Shareholders are receiving less than they would have on PointsBet’s lowest trading day in its history — 97 cents per share on March 15, 2020, when the world was about to shut down due to the pandemic.
Getting the PointsBet skin enables them to get underway in the biggest market, which had no licenses available. It’s one of the most important acquisitions for Fanatics in this deal, despite New York’s less-than-friendly tax policies against sportsbooks.
New York takes 51% of all profits from sportsbooks in the state. Compare that to 10% in New Jersey or Colorado. It’s resulted in reduced promotional activity in the state despite its No. 1 rank in handle and wealth.
While there are plenty of professional sports bettors, for instance, there are far, far fewer professional baccarat or slot machine players.

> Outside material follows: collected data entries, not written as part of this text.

(* ===== verification/BallotTheorems.v ===== *)
(** * Ballot protocol: what a slot guarantees

    The slot as a transition system: it receives ballot messages, its timer
    expires, the application proposes values, and the nomination protocol
    changes its own state in between. *)
From stdpp Require Import base tactics list sorting numbers sets gmap.
From Stdlib Require Import ZArith Lia Bool.
From S2P Require Import Prelude Containers QuorumSet LocalNode Statement SlotState.
From S2P Require Import FederatedVoting BallotProtocol BallotInvariant BallotSafety.

Open Scope Z_scope.
Open Scope kin_scope.

(** What can happen to a slot. *)
Inductive event :=
  | Receive (e : EnvelopeWrapper)
  | TimerExpired
  | BumpState (val : Value) (force : bool).

Definition handle (env : SlotEnv) (ev : event) : M unit :=
  match ev with
  | Receive e => let! _ := slot_processBallot env BALLOT_FUEL e false in ret tt
  | TimerExpired => ballotProtocolTimerExpired env (processSelf env)
  | BumpState val force => let! _ := bumpState env (processSelf env) val force in ret tt
  end.

Section run.
(** The node and the slot; the driver and the quorum set of the node may change
    from one event to the next. *)
Context (self : NodeID) (index : Z).

Definition hosted (env : SlotEnv) : Prop :=
  mNodeID (localNode env) = self /\ mSlotIndex env = index /\ proper (mQSet (localNode env)).

(** [SCP::receiveEnvelope] hands a message to the slot it is for; the message
    was decoded from XDR. *)
Definition deliverable (ev : event) : Prop :=
  match ev with
  | Receive e => ballot_statement (getStatement e) /\ slotIndex (getStatement e) = index
  | _ => True
  end.

(** The nomination protocol leaves the ballot state alone. *)
Definition nominates (s s' : SlotState) : Prop :=
  bp s' = bp s /\ mStatementsHistory s `prefix_of` mStatementsHistory s' /\
  announced (effects s') = announced (effects s) /\ sent (effects s') = sent (effects s).

Inductive next (s s' : SlotState) : Prop :=
  | next_event env ev : hosted env -> deliverable ev -> handle env ev s = Ok (tt, s') -> next s s'
  | next_nomination : nominates s s' -> next s s'.

Inductive reachable : SlotState -> Prop :=
  | reach_init env : hosted env -> reachable (initSlot env)
  | reach_next s s' : reachable s -> next s s' -> reachable s'.

(** ** One event *)

Lemma handle_heard (C : Setting) (env : SlotEnv) (ev : event) (s : SlotState) :
  belongs C env -> (forall e, ev = Receive e -> heard C (getStatement e)) ->
  hosted env -> deliverable ev -> quiet (bp s) -> mCurrentMessageLevel (bp s) = 0 ->
  wp (allowed_at s) (handle env ev) (fun _ s' =>
    quiet (bp s') /\ exists who, evolves (C := C) who s s') s.
Proof.
  intros HC Hh (_ & Ei & Hp) Hd Hq HL. destruct ev as [e| |val force]; cbn [handle].
  - destruct Hd as [Ht Hi]. rewrite <- Ei in Hi. wps. eapply wp_weaken; [|by left].
    eapply wp_mono; [apply (slot_processBallot_spec env C HC); try done;
      [by left; apply Hh|by rewrite HL..]|].
    intros r s' (Hq' & Hst & _). wps. eauto.
  - eapply wp_mono; [by apply (timer_outside env C HC)|]. intros _ s' []. eauto.
  - wps. eapply wp_mono; [by apply (bumpState_outside env C HC)|]. intros r s' []. wps. eauto.
Qed.

(** With nothing assumed of the messages. *)
Definition anywhere (env : SlotEnv) : Setting :=
  mkSetting (mNodeID (localNode env)) (mQSetHash (localNode env)) (fun _ => True) (fun _ => True).

Lemma handle_spec (env : SlotEnv) (ev : event) (s : SlotState) :
  hosted env -> deliverable ev -> quiet (bp s) -> mCurrentMessageLevel (bp s) = 0 ->
  wp (allowed_at s) (handle env ev) (fun _ s' =>
    quiet (bp s') /\ exists who, evolves (C := anywhere env) who s s') s.
Proof. intros. by apply handle_heard. Qed.

(** What holds in every reachable state. *)
Record sound (s : SlotState) : Prop := mkSound {
  sound_quiet : quiet (bp s);
  sound_level : mCurrentMessageLevel (bp s) = 0;
  sound_announced : announced (effects s) =
    if isPhase (mPhase (bp s)) SCP_PHASE_EXTERNALIZE
    then map value (opt_list (mCommit (bp s))) else []
}.

(** How the ballot state moves, whatever the messages. *)
Record moves (s s' : SlotState) : Prop := mkMoves {
  mv_phase : phase_rank (mPhase (bp s)) <= phase_rank (mPhase (bp s'));
  mv_cur : (mPhase (bp s) = SCP_PHASE_PREPARE -> mPhase (bp s') = SCP_PHASE_PREPARE) ->
    cur_le (mCurrentBallot (bp s)) (mCurrentBallot (bp s'));
  mv_commit : forall c, mPhase (bp s) <> SCP_PHASE_PREPARE -> mCommit (bp s) = Some c ->
    exists c', mCommit (bp s') = Some c' /\ value c' = value c;
  mv_frozen : mPhase (bp s) = SCP_PHASE_EXTERNALIZE -> ballots (bp s') = ballots (bp s);
  mv_history : mStatementsHistory s `prefix_of` mStatementsHistory s'
}.

#[global] Instance moves_preorder : PreOrder moves.
Proof.
  split; [by constructor; eauto|].
  intros s1 s2 s3 [P1 C1 M1 F1 Y1] [P2 C2 M2 F2 Y2].
  assert (mPhase (bp s1) <> SCP_PHASE_PREPARE -> mPhase (bp s2) <> SCP_PHASE_PREPARE) as Hfwd.
  { intros Hn E. rewrite E in P1. by destruct (mPhase (bp s1)). }
  constructor.
  - lia.
  - intros Hp. etrans; [apply C1 | apply C2].
    + intros E. apply Hp in E. rewrite E in P2. by destruct (mPhase (bp s2)).
    + intros E2. apply Hp. destruct (mPhase (bp s1)) eqn:E1; [done| |]; by apply Hfwd in E2.
  - intros c Hp Hc. destruct (M1 c Hp Hc) as (c' & Hc' & E).
    destruct (M2 c' (Hfwd Hp) Hc') as (c'' & Hc'' & E'). exists c''. by rewrite E'.
  - intros E. rewrite F2, F1; auto. rewrite E in P1. by destruct (mPhase (bp s2)).
  - by etrans.
Qed.

Lemma evolves_moves {C : Setting} (who : list NodeID) (s s' : SlotState) :
  evolves (C := C) who s s' -> moves s s'.
Proof. intros []. by constructor. Qed.

Lemma next_sound (s s' : SlotState) : next s s' -> sound s -> sound s' /\ moves s s'.
Proof.
  intros [env ev Hh Hd E|(Eb & Hy & Ea & _)] [Hq HL Ha].
  - destruct (wp_ok _ _ _ _ _ _ (handle_spec env ev s Hh Hd Hq HL) E) as (Hq' & who & Hst).
    split; [|by eapply evolves_moves]. constructor; [done|by rewrite (ev_level _ _ _ Hst)|].
    rewrite (ev_announced _ _ _ Hst), Ha. unfold isPhase.
    destruct (bool_decide_reflect (mPhase (bp s) = SCP_PHASE_EXTERNALIZE)) as [E1|E1].
    + rewrite bool_decide_true by by eapply evolves_externalized.
      pose proof (ev_frozen _ _ _ Hst E1) as F. unfold ballots in F.
      injection F as _ _ _ _ ->. by rewrite app_nil_r.
    + done.
  - split.
    + constructor; rewrite ?Eb, ?Ea; done.
    + constructor; rewrite ?Eb; try done. eauto.
Qed.

Lemma reachable_sound (s : SlotState) : reachable s -> sound s.
Proof.
  induction 1 as [env Hh|s s' Hr IH Hn]; [|by eapply next_sound].
  constructor; [apply quiet_init|done|done].
Qed.

Lemma steps_moves (s s' : SlotState) : sound s -> rtc next s s' -> sound s' /\ moves s s'.
Proof.
  intros Hs. induction 1 as [s|s s1 s' Hn _ IH]; [done|].
  destruct (next_sound _ _ Hn Hs) as [Hs1 Hm1]. destruct (IH Hs1) as [Hs' Hm'].
  split; [done|]. by etrans.
Qed.

(** ** The theorems *)

(** C15. No event can break a slot: from any reachable state, whatever ballot
    message is delivered, on a timeout or when a value is proposed, the code
    terminates, and either returns in a state that satisfies the invariant, or
    stops for one of the reasons in [allowed_at]: more than fifty nested
    transitions, its own statement refused by the driver, a ballot with counter
    zero, a prepared ballot missing or contradicting an accepted commit, or a
    counter at its maximum.  In particular none of the other assertions of the
    protocol fails and no other null pointer is used. *)
Theorem ballot_events_safe (env : SlotEnv) (ev : event) (s : SlotState) :
  reachable s -> hosted env -> deliverable ev ->
  match handle env ev s with
  | Ok (_, s') => reachable s' /\ quiet (bp s')
  | Err e => allowed_at s e
  end.
Proof.
  intros Hr Hh Hd. pose proof (reachable_sound _ Hr) as [Hq HL _].
  pose proof (handle_spec env ev s Hh Hd Hq HL) as Hw. unfold wp in Hw.
  destruct (handle env ev s) as [[[] s']|e] eqn:E; [|done]. destruct Hw as [Hq' _].
  split; [|done]. eapply reach_next; [done|]. by eapply next_event.
Qed.

(** C16. Agreement of a slot with itself: once it has accepted a commit, the
    value it commits to never changes, whatever happens later; once it has
    externalized, all its ballots are fixed; the phase and (from the CONFIRM
    phase on) the current ballot never go back. *)
Theorem commit_is_irrevocable (s s' : SlotState) (c : SCPBallot) :
  reachable s -> rtc next s s' ->
  mPhase (bp s) <> SCP_PHASE_PREPARE -> mCommit (bp s) = Some c ->
  phase_rank (mPhase (bp s)) <= phase_rank (mPhase (bp s')) /\
  cur_le (mCurrentBallot (bp s)) (mCurrentBallot (bp s')) /\
  (exists c', mCommit (bp s') = Some c' /\ value c' = value c) /\
  (mPhase (bp s) = SCP_PHASE_EXTERNALIZE -> ballots (bp s') = ballots (bp s)).
Proof.
  intros Hr Hst Hp Hc. destruct (steps_moves _ _ (reachable_sound _ Hr) Hst) as [_ []].
  split_and!; auto. apply mv_cur0. done.
Qed.

(** C29. The driver is told the externalized value exactly when the slot
    externalizes, once, and the value is that of the commit. *)
Theorem externalized_exactly_once (s : SlotState) :
  reachable s ->
  announced (effects s) =
    (if isPhase (mPhase (bp s)) SCP_PHASE_EXTERNALIZE
     then map value (opt_list (mCommit (bp s))) else []) /\
  (mPhase (bp s) = SCP_PHASE_EXTERNALIZE -> exists c, mCommit (bp s) = Some c).
Proof.
  intros Hr. pose proof (reachable_sound _ Hr) as [Hq _ Ha]. split.
  - done.
  - intros E. destruct (core_phase _ (quiet_core _ Hq)) as [Hi _]; [by rewrite E|].
    destruct (mCommit (bp s)); [eauto|done].
Qed.

(** The assertions of [checkInvariants] hold in every reachable state:
    [b] has a positive counter, [p'] is below [p] and incompatible with it,
    [c <= h <= b] and all three carry the same value, and [c] and [h] are set
    from the CONFIRM phase on. *)
Theorem reachable_invariants (s : SlotState) :
  reachable s -> checkInvariants s = Ok (tt, s).
Proof.
  intros Hr. apply checkInvariants_quiet. apply (reachable_sound _ Hr).
Qed.
End run.

(** ** A run

    Node 1 of three nodes, any two of which are a quorum, agrees on a value
    with node 2. *)

Fixpoint run (env : SlotEnv) (evs : list event) (s : SlotState) : result scp_error SlotState :=
  match evs with
  | [] => Ok s
  | ev :: evs' =>
      match handle env ev s with
      | Ok (_, s') => run env evs' s'
      | Err e => Err e
      end
  end.

Lemma run_next (self : NodeID) (index : Z) (env : SlotEnv) (evs : list event) (s s' : SlotState) :
  hosted self index env -> Forall (deliverable index) evs -> run env evs s = Ok s' ->
  rtc (next self index) s s'.
Proof.
  intros Hh Hd. revert s. induction Hd as [|ev evs Hev _ IH]; intros s; cbn [run].
  { by intros [= <-]. }
  destruct (handle env ev s) as [[[] s1]|] eqn:E; [|done]. intros Hr.
  eapply rtc_l; [by eapply next_event|]. by apply IH.
Qed.

Lemma rtc_reachable (self : NodeID) (index : Z) (s s' : SlotState) :
  reachable self index s -> rtc (next self index) s s' -> reachable self index s'.
Proof. intros Hr. induction 1; [done|]. apply IHrtc. by eapply reach_next. Qed.

Definition example_message (id : Z) (pl : SCPPledges) : event :=
  Receive (mkWrapper (-1) (mkEnvelope (mkStatement [id] 7 pl) [])).

Definition example_ballot : SCPBallot := mkBallot 1 [5].

(** Up to the CONFIRM phase. *)
Definition example_accept : list event :=
  [ BumpState [5] true;
    example_message 2 (SCP_ST_PREPARE (mkPrepare [0] example_ballot None None 0 0));
    example_message 2 (SCP_ST_PREPARE (mkPrepare [0] example_ballot (Some example_ballot) None 0 0));
    example_message 2 (SCP_ST_PREPARE (mkPrepare [0] example_ballot (Some example_ballot) None 1 1)) ].

Definition example_confirm : event :=
  example_message 2 (SCP_ST_CONFIRM (mkConfirm example_ballot 1 1 1 [0])).

Definition state_of (r : result scp_error SlotState) : SlotState :=
  match r with Ok s => s | Err _ => initSlot example_env end.

Definition example_confirmed : SlotState :=
  state_of (run example_env example_accept (initSlot example_env)).

Definition example_externalized : SlotState :=
  state_of (run example_env [example_confirm] example_confirmed).

Lemma example_hosted : hosted [1] 7 example_env.
Proof. split_and!; [done..|apply three_nodes_proper]. Qed.

Lemma example_deliverable (ev : event) :
  ev ∈ example_confirm :: example_accept -> deliverable 7 ev.
Proof.
  intros H. apply list_elem_of_In in H. cbn in H.
  repeat (destruct H as [<-|H]; [cbn; unfold ballot_statement, opt_u32, ballot_u32; cbn|]);
    try done; split_and!; try done; try (intros ? [= <-]); unfold_ints; cbn; lia.
Qed.

Lemma example_confirmed_reachable : reachable [1] 7 example_confirmed.
Proof.
  apply (rtc_reachable _ _ (initSlot example_env)).
  - apply reach_init, example_hosted.
  - apply (run_next _ _ example_env example_accept); [apply example_hosted| |by vm_compute].
    apply Forall_forall. intros ev Hev. apply example_deliverable. by right.
Qed.

Lemma example_externalized_next : rtc (next [1] 7) example_confirmed example_externalized.
Proof.
  apply (run_next _ _ example_env [example_confirm]); [apply example_hosted| |by vm_compute].
  apply Forall_forall. intros ev ->%list_elem_of_singleton. apply example_deliverable. by left.
Qed.

Lemma ballot_events_safe_witness :
  (exists s', handle example_env example_confirm example_confirmed = Ok (tt, s')) /\
  match handle example_env example_confirm example_confirmed with
  | Ok (_, s') => reachable [1] 7 s' /\ quiet (bp s')
  | Err e => allowed_at example_confirmed e
  end.
Proof.
  split; [eexists; vm_compute; reflexivity|].
  apply (ballot_events_safe [1] 7).
  - apply example_confirmed_reachable.
  - apply example_hosted.
  - apply example_deliverable. by left.
Defined.

Lemma commit_is_irrevocable_witness :
  mPhase (bp example_confirmed) = SCP_PHASE_CONFIRM /\
  mPhase (bp example_externalized) = SCP_PHASE_EXTERNALIZE /\
  exists c', mCommit (bp example_externalized) = Some c' /\ value c' = [5].
Proof.
  split; [vm_compute; reflexivity|]. split; [vm_compute; reflexivity|].
  apply (commit_is_irrevocable [1] 7 example_confirmed example_externalized example_ballot).
  - apply example_confirmed_reachable.
  - apply example_externalized_next.
  - vm_compute; discriminate.
  - vm_compute; reflexivity.
Defined.

Lemma externalized_exactly_once_witness :
  announced (effects example_externalized) = [[5]] /\
  (mPhase (bp example_externalized) = SCP_PHASE_EXTERNALIZE ->
   exists c, mCommit (bp example_externalized) = Some c).
Proof.
  split; [vm_compute; reflexivity|]. apply (externalized_exactly_once [1] 7).
  apply (rtc_reachable _ _ example_confirmed);
    [apply example_confirmed_reachable|apply example_externalized_next].
Defined.
(* ===== verification/HerderValues.v ===== *)
(** * The values of consensus

    The functions of [src/herder/HerderSCPDriver.cpp] that implement the
    driver's view of values: [validateValue], [extractValidValue] and
    [combineCandidates], over the state of the herder they read
    ([src/herder/HerderImpl.cpp]), with the guards of
    [TxSetFrame::checkValid] and the memory of its last verdict.  Signatures,
    hashes, XDR and the check of the single transactions ([checkOrTrim]) are
    functions of the environment. *)
From stdpp Require Import base tactics list numbers sorting gmap.
From Stdlib Require Import ZArith Lia Bool.
From S2P Require Import Prelude Containers Numeric LedgerEntries Balances Upgrades Fees.
From S2P Require Import QuorumSet Statement SlotState.

Open Scope Z_scope.
Open Scope kin_scope.

(** ** Data *)

Record LedgerCloseValueSignature := {
  lc_nodeID : NodeID;
  lc_signature : Signature;
}.

(** [sv_ext] is [None] for [STELLAR_VALUE_BASIC]. *)
Record StellarValue := {
  sv_txSetHash : Hash;
  sv_closeTime : Z;
  sv_upgrades : list UpgradeType;
  sv_ext : option LedgerCloseValueSignature;
}.

Record TxSetFrame := {
  mPreviousLedgerHash : Hash;
  mTransactions : list TransactionFrameBase;
}.

Inductive HerderState :=
  | HERDER_BOOTING_STATE
  | HERDER_SYNCING_STATE
  | HERDER_TRACKING_NETWORK_STATE.

(** What the functions read: the last closed ledger, the clock, the state of
    the herder, the upgrades the node is armed with, the transaction sets it
    has, and the functions of other parts. *)
Record HerderEnv := {
  he_lcl : LedgerHeader;
  he_lclHash : Hash;
  he_timeNow : Z;
  he_state : HerderState;
  he_consensusIndex : Z;
  he_consensusCloseTime : Z;
  he_upgrades : UpgradeParameters;
  he_protocolVersion : Z;
  he_getTxSet : Hash -> option TxSetFrame;
  he_checkOrTrim : TxSetFrame -> Z -> Z -> bool;
  he_fullHash : TransactionFrameBase -> Hash;
  he_verifySig : NodeID -> Signature -> Hash -> Z -> bool;
  he_sha256 : Value -> Hash;
  he_decode : Value -> option StellarValue;
  he_encode : StellarValue -> option Value;
  he_decodeUpgrade : UpgradeType -> option LedgerUpgrade;
  he_encodeUpgrade : LedgerUpgrade -> UpgradeType;
}.

Inductive herder_error :=
  | HerderBooting              (** [releaseAssert] on the state *)
  | ConsensusIndexTooLarge     (** [releaseAssert] on the index *)
  | LclAheadOfTracking
  | InvalidUpgradeStep
  | NoHighestTxSet
  | XdrError
  | HerderFees (e : fee_error).

(** [mValid] of the transaction sets, by their hashes: the ledger it was
    computed for, and the verdict. *)
Notation ValidCache := (gmap Hash (Hash * bool)) (only parsing).
Notation Hd := (ST (gmap Hash (Hash * bool)) herder_error).

Definition MAX_TIME_SLIP_SECONDS : Z := 60.

Section herder.
Context (env : HerderEnv).

(** ** Transaction sets *)

(** [TxSetFrame::size]. *)
Definition txset_size (lh : LedgerHeader) (t : TxSetFrame) : Z :=
  if protocolVersionStartsFrom (ledgerVersion lh) 11 then sizeOp (mTransactions t)
  else Z.of_nat (length (mTransactions t)).

(** [std::is_sorted]. *)
Fixpoint is_sorted (l : list TransactionFrameBase) : bool :=
  match l with
  | a :: (b :: _) as l' => negb (ltb (he_fullHash env b) (he_fullHash env a)) && is_sorted l'
  | _ => true
  end.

Although Fanatics — last said to be worth $31 billion — and its betting division have been in stealth mode, the department now has north of 200 employees and has completed a deal with a software company to manage line-making and player account management.
The book even has a promotional system set up, sources said. Users will receive 1% back for every dollar wagered on straight bets, 3% for parlays and 5% for same game parlays. That “Fan Cash” can then be used to buy gear on Fanatics.
The system is akin to ones used at DraftKings and Caesars — although at those books, you can exchange credits for straight cash.
PointsBet made a big splash in the U.S., getting into the important markets with relative speed. But Pointsbetting didn’t catch on because of its high risk profile and the book was oft-criticized for its low limits and rail roading of successful gamblers.
“Despite the strategic success building a valuable asset in the US, the costs of operating in a state-by-state environment, together with the requirement to build significant scale to compete against well capitalized operators, led us to explore a number of options,” said PointsBet’s managing director and group CEO Sam Swanell, in a statement.
PointsBet signed a deal with NBC that guaranteed that it would spend $90 million a year on the network.
The deal, which gave NBC an equity stake in the business, was recently renegotiated down to $58 million a year in ad buy. It also signed Drew Brees, who was an analyst on NBC, for extra synergy, but Brees was let go after only one year.